The most common negative reactions to essential oils are contact dermatitis and atopic dermatitis which appear as an itchy, bumpy rash at the point of contact, or swelling of the eyes if exposed to oils from a diffuser.

Those with asthma or nasal allergies such as contact urticaria and anaphylaxis should also be wary. Since many essential oils are derived from weeds and plants that contain pollen and other allergens, using and inhaling them could be harmful or even life threatening if the allergy is severe enough.

Even if you do not have an allergy to an essential oil, frequent contact can result in sensitization which causes allergy like symptoms.

Most Common Essential Oil Allergies

  • Oregano oil
  • Cinnamon bark oil
  • Jasmine oil
  • Lemongrass oil
  • Ylang-ylang oil
  • Chamomile oil
  • Bergamot oil

Sun Sensitivity from Citrus Oils

Using essential oils from citrus such as bergamot, lemon, lime, orange, and angelica can weaken the skin’s ability to protect against UV rays, causing phototoxicity which leads to severe sunburn.
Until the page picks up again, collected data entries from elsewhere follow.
Lemma generated_claim n d : GenerateDataPVC n storage = Some d ->
  pvc_Name d = DataPVCName n /\ pvc_Controller d = Some (vn_UID n).
Proof.
  unfold GenerateDataPVC. destruct (StorageForNode n storage). destruct (ParseQuantity _); simpl; [|done]. by intros [= <-].
Qed.
Lemma create_calm b n w d : calm w -> imported n = None -> GenerateDataPVC n storage = Some d ->
  ensureDataPVC_Execute error_text storage b n w =
    match vw_claims w !! DataPVCName n with
    | Some c => if IsControlledBy c n then Some (None, complete b, n, w)
                else Some (Some (not_owned n c), b, n, w)
    | None => match holdForVolumeAttributesClass n with
              | Some e => Some (Some e, b, n, w)
              | None => Some (None, complete b, n,
                              vw_write (pvc_meta (DataPVCName n) (vw_next w) None d) (WCreate n d) w)
              end
    end.
Proof.
  intros [Hf Hs] Hi Hd. destruct (generated_claim n d Hd) as [Hn _]. unfold ensureDataPVC_Execute. rewrite Hi.
  unfold executeCreate, GetClaim. rewrite Hd, Hn, (calm_read _ w Hf), Hs.
  destruct (vw_claims w !! DataPVCName n) as [c|] eqn:Ec; [by destruct (IsControlledBy c n)|].
  destruct (holdForVolumeAttributesClass n); [done|]. unfold CreateClaim, vw_fault. by rewrite Hf, Hn, Ec.
Qed.
Lemma hold_transient n e : holdForVolumeAttributesClass n = Some e -> ee_terminal e = false.
Proof.
  unfold holdForVolumeAttributesClass. destruct (VolumeAttributesClassForNode n); [|done].
  destruct (node_cond _ _); [destruct (decide _)|]; try done; by intros [= <-].
Qed.
(** The class the node selects is there, or it selects none. *)
Definition class_found n w : bool :=
  match VolumeAttributesClassForNode n with Some name => bool_decide (is_Some (vw_classes w !! name)) | None => true end.
Lemma hold_found n w : imported n = None -> calm w ->
  is_Some (holdForVolumeAttributesClass (reconcileVolumeAttributesClass error_text n w).1) <-> class_found n w = false.
Proof.
  intros Hi Hw. destruct (class_condition n w Hi Hw) as [_ Hc]. unfold class_found.
  destruct (same_volume_asks storage n _ (class_frame error_text n w)) as (_ & Hv & _).
  destruct (VolumeAttributesClassForNode n) as [name|].
  - rewrite (hold_iff _ _ Hc) by (by rewrite Hv). destruct (vw_classes w !! name).
    + rewrite bool_decide_eq_true_2 by (by eexists). by split; [intros []|].
    + rewrite bool_decide_eq_false_2 by (by intros []). by split.
  - unfold holdForVolumeAttributesClass. rewrite Hv. split; [by intros []|done].
Qed.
Lathering up in sunscreen will lose its protective and anti-aging effects, if you counteract its purpose with essential oils.


Some essential oils are approved for ingestion as ingredients in other foods that the FDA labels GRAS (generally recognized as safe). Others, however, can be toxic if ingested.

Other Possible Side Effects of Essential Oil Use

  • Nausea
  • Vomiting
  • Kidney damage
  • Seizures
  • Restlessness
  • Rapid heart rate
  • Decreasing effects of prescribed medication


On top of all the possible side effects of using essential oils as directed, there’s still so much misinformation and uncertainty surrounding essential oils that can lead to misuse that can do even more harm. Dermatologists have reported seeing patients with chemical burns and large blisters from putting undiluted oils directly on the skin. Using essential oils as a home remedy with no doctor’s approval can expose you to a series of problems that can be avoided if you just stay away from them.

Essential oils may smell wonderful and you might be tempted to give in to the hype and and smear a eucalyptus oil infused lotion on your skin or spritz on some lavender oil perfume, but you’re better off sticking to ingredients you (and the FDA) can trust. Fragrance free skincare with natural ingredients that are not plant derived are safe for most allergies and irritations.